Represents a single unit of work with: - Command to execute - Metadata directory for logs and status - Environment variables - Status tracking

Scheduler

Abstracts job execution for different backends. Each scheduler implementation handles: - Job submission - Status monitoring - Job cancellation

Initialization

Basic Initialization

from xqute import Xqute

# Default: local scheduler, 1 fork
xqute = Xqute()

# Specify concurrency
xqute = Xqute(forks=5)

Full Initialization Options

from xqute import Xqute

xqute = Xqute(
    scheduler='local',           # Scheduler type or class
    plugins=None,                # Plugin list (e.g., ['myplugin'])
    workdir='./.xqute',         # Job metadata directory
    submission_batch=5,          # Parallel job submissions
    error_strategy='retry',       # Error handling strategy
    num_retries=3,               # Max retry attempts
    forks=10,                   # Max concurrent jobs
    scheduler_opts={},            # Scheduler-specific options
    jobname_prefix='myjob',      # Job name prefix
    recheck_interval=10,          # Recheck running jobs every N polls
)

Parameter Details

Parameter Type Default Description
scheduler str/Scheduler 'local' Scheduler backend
plugins list None Plugins to enable/disable
workdir str/path './.xqute' Job metadata directory
submission_batch int None Parallel job submissions
error_strategy str 'retry' Error strategy ('retry' or 'halt')
num_retries int 3 Max retry attempts
forks int 1 Max concurrent jobs
scheduler_opts dict {} Scheduler-specific options
jobname_prefix str scheduler name Job name prefix
recheck_interval int 10 Recheck interval (in polls)

Job Management

Feeding Jobs

Simple Commands
# String command
await xqute.feed('echo "Hello World"')

# List command
await xqute.feed(['echo', 'Hello World'])
With Environment Variables
await xqute.feed(
    ['bash', '-c', 'echo $MY_VAR'],
    envs={'MY_VAR': 'value'}
)
Multiple Jobs
for i in range(100):
    await xqute.feed(['python', 'process.py', str(i)])

Job Objects

Create jobs directly:

from xqute import Job

job = Job(
    index=0,
    cmd=['echo', 'test'],
    workdir='./.xqute',
    error_retry=True,
    num_retries=3,
)
await xqute.feed(job)

Job Metadata

Each job has a metadata directory containing:

.xqute/
├── 0/                  # Job index
│   ├── job.stdout       # Standard output
│   ├── job.stderr       # Standard error
│   ├── job.status       # Job status
│   ├── job.rc          # Return code
│   ├── job.jid        # Scheduler job ID
│   ├── job.retry/     # Retry history (if retried)
│   └── job.wrapped.local  # Wrapped script
└── 1/
    └── ...

Execution Modes

Traditional Mode (Default)

Add all jobs first, then wait for completion:

async def main():
    xqute = Xqute(forks=5)

    # Add all jobs
    for i in range(100):
        await xqute.feed(['echo', f'Job {i}'])

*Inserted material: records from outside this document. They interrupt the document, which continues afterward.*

Lemma checksum_sw_ok e addr chunk : zlen chunk < 2 ^ 35 -> checksum_sw e addr chunk = Ret (crc32c chunk).
Proof.
  intros Hl. unfold checksum_sw. set (c0 := 0xffffffff).
  assert (H0 : 0 <= c0 < 2 ^ 32) by done.
  assert (E0 : c0 = held e c0) by by destruct e. rewrite E0.
  destruct (crc_head_ok (crc_step_held e) addr chunk c0 H0) as (k & rest & -> & ->).
  rewrite zlen_app in Hl. pose proof (zlen_nonneg k). pose proof (zlen_nonneg rest).
  assert (0 <= zlen rest / 8 < 2 ^ 32) by (Z.div_mod_to_equations; lia).
  rewrite wrap32_small by done.
  rewrite crc_qwords_ok; [|Z.div_mod_to_equations; lia|by apply crc_fold_range]. cbn [mbind outcome_bind].
  rewrite land_7. set (n := 8 * Z.of_nat (Z.to_nat (zlen rest / 8))).
  assert (Hn : Z.to_nat (zlen rest mod 8) = length (zdrop n rest)).
  { unfold zdrop, n. rewrite length_drop. unfold zlen in *. Z.div_mod_to_equations; lia. }
  rewrite Hn, (crc_tail_ok (crc_step_held e)) by by apply crc_fold_range, crc_fold_range.
  cbn [mbind outcome_bind]. rewrite <- (crc_fold_app _ (ztake n rest)), ztake_zdrop, <- crc_fold_app.
  destruct e; [done|]. unfold held. by rewrite (proj1 (proj2 (swap32_spec _ (crc_fold_range _ _ H0)))).
Qed.

(** *** The processor's instructions *)

(** What the manual says of [crc32b] and [crc32q]: the bit-serial CRC of the
    operand's bytes, lowest first. *)
Record crc_instructions (u8 : Z -> byte -> Z) (u64 : Z -> Z -> Z) : Prop := {
  crc32b_spec c b : 0 <= c < 2 ^ 32 -> u8 c b = crc_bits castagnoli 8 (Z.lxor c (byte.unsigned b));
  crc32q_spec c q : 0 <= c < 2 ^ 32 -> 0 <= q < 2 ^ 64 -> u64 c q = crc_bits castagnoli 64 (Z.lxor c q)
}.

Section Processor.
Context {u8 : Z -> byte -> Z} {u64 : Z -> Z -> Z} (Hcpu : crc_instructions u8 u64).

Lemma u8_step c b : 0 <= c < 2 ^ 32 -> u8 (id c) b = id (crc_fold castagnoli [b] c).
Proof. apply (crc32b_spec _ _ Hcpu). Qed.

Lemma hw_qwords_ok n l c : 8 * Z.of_nat n <= zlen l -> 0 <= c < 2 ^ 32 ->
  hw_qwords u64 n l c = Ret (crc_fold castagnoli (ztake (8 * Z.of_nat n) l) c, zdrop (8 * Z.of_nat n) l).
Proof.
  revert l c. induction n as [|n IH]; intros l c Hn Hc; [done|]. cbn [hw_qwords].
  rewrite mem_read_ok by lia. rewrite zdrop_0. cbn [mbind outcome_bind].
  set (d := ztake 8 l). assert (Hd : length d = 8%nat) by (unfold d, ztake; unfold zlen in Hn; rewrite length_take; lia).
  assert (Hr : 0 <= load LittleEndian d < 2 ^ 64).
  { unfold load. pose proof (le_combine_bound d) as H. by rewrite Hd in H. }
  assert (E : u64 c (load LittleEndian d) = crc_fold castagnoli d c).
  { rewrite (crc32q_spec _ _ Hcpu) by done. rewrite crc_fold_combine, Hd. done. }
  rewrite E, IH; [|rewrite zlen_zdrop; lia|by apply crc_fold_range].
  rewrite <- crc_fold_app, zdrop_zdrop by lia.
  replace (8 * Z.of_nat (S n)) with (8 + 8 * Z.of_nat n) by lia. do 4 f_equal.
  unfold d, ztake, zdrop. by rewrite Z2Nat.inj_add, take_take_drop by lia.
Qed.

Lemma checksum_hw_ok addr chunk : checksum_hw u8 u64 addr chunk = Ret (crc32c chunk).
Proof.
  unfold checksum_hw. set (c0 := 0xffffffff). assert (H0 : 0 <= c0 < 2 ^ 32) by done.
  destruct (crc_head_ok u8_step addr chunk c0 H0) as (k & rest & -> & E). unfold id in E. rewrite E. clear E.
  pose proof (zlen_nonneg rest).
  rewrite hw_qwords_ok; [|Z.div_mod_to_equations; lia|by apply crc_fold_range]. cbn [mbind outcome_bind].
  rewrite land_7. set (n := 8 * Z.of_nat (Z.to_nat (zlen rest / 8))).
  assert (Hn : Z.to_nat (zlen rest mod 8) = length (zdrop n rest)).
  { unfold zdrop, n. rewrite length_drop. unfold zlen in *. Z.div_mod_to_equations; lia. }
  pose proof (crc_tail_ok u8_step (zdrop n rest) (crc_fold castagnoli (ztake n rest) (crc_fold castagnoli k c0))
    ltac:(by apply crc_fold_range, crc_fold_range)) as Ht. unfold id in Ht.
  rewrite Hn, Ht. cbn [mbind outcome_bind].
  by rewrite <- (crc_fold_app _ (ztake n rest)), ztake_zdrop, <- crc_fold_app.
Qed.
End Processor.

(** ** Claims *)

(** C14: whatever [checksum_init] found, [Crc32] is the bit-serial CRC-32C of
    the chunk: the software with the slicing tables, on hosts of either byte
    order and for every alignment of the chunk, and the variant with the
    processor's instructions give the same value, without reading outside
    the chunk (chunks below 2^35 bytes, beyond which the software's counter
    of words wraps). *)
Theorem checksums_are_crc32c (e : endian) (u8 : Z -> byte -> Z) (u64 : Z -> Z -> Z)
    (ecx addr : Z) (chunk : list byte) :
  crc_instructions u8 u64 -> zlen chunk < 2 ^ 35 ->
  Crc32 e None addr chunk = Ret (crc32c chunk) /\
  Crc32 e (Some (checksum_init u8 u64 ecx)) addr chunk = Ret (crc32c chunk).
Proof.
  intros Hcpu Hl. unfold Crc32, checksum_init. split; [by apply checksum_sw_ok|].
  destruct (negb _); [by apply checksum_hw_ok|by apply checksum_sw_ok].
Qed.

Definition model_u8 (c : Z) (b : byte) : Z := crc_bits castagnoli 8 (Z.lxor c (byte.unsigned b)).
Definition model_u64 (c q : Z) : Z := crc_bits castagnoli 64 (Z.lxor c q).
Definition check_input : list byte := map byte.of_Z [49; 50; 51; 52; 53; 54; 55; 56; 57].

Lemma checksums_are_crc32c_witness :
  Crc32 BigEndian None 3 check_input = Ret (crc32c check_input) /\
  Crc32 BigEndian (Some (checksum_init model_u8 model_u64 (2 ^ 20))) 3 check_input = Ret (crc32c check_input).
Proof. apply (checksums_are_crc32c BigEndian model_u8 model_u64 (2 ^ 20) 3 check_input); [by split|done]. Defined.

    # Wait for all to complete
    await xqute.run_until_complete()

Daemon Mode (Keep Feeding)

Add jobs while running:

async def main():
    xqute = Xqute(forks=5)

    # Start in background
    await xqute.run_until_complete(keep_feeding=True)

    # Add jobs dynamically
    for i in range(100):
        await xqute.feed(['echo', f'Job {i}'])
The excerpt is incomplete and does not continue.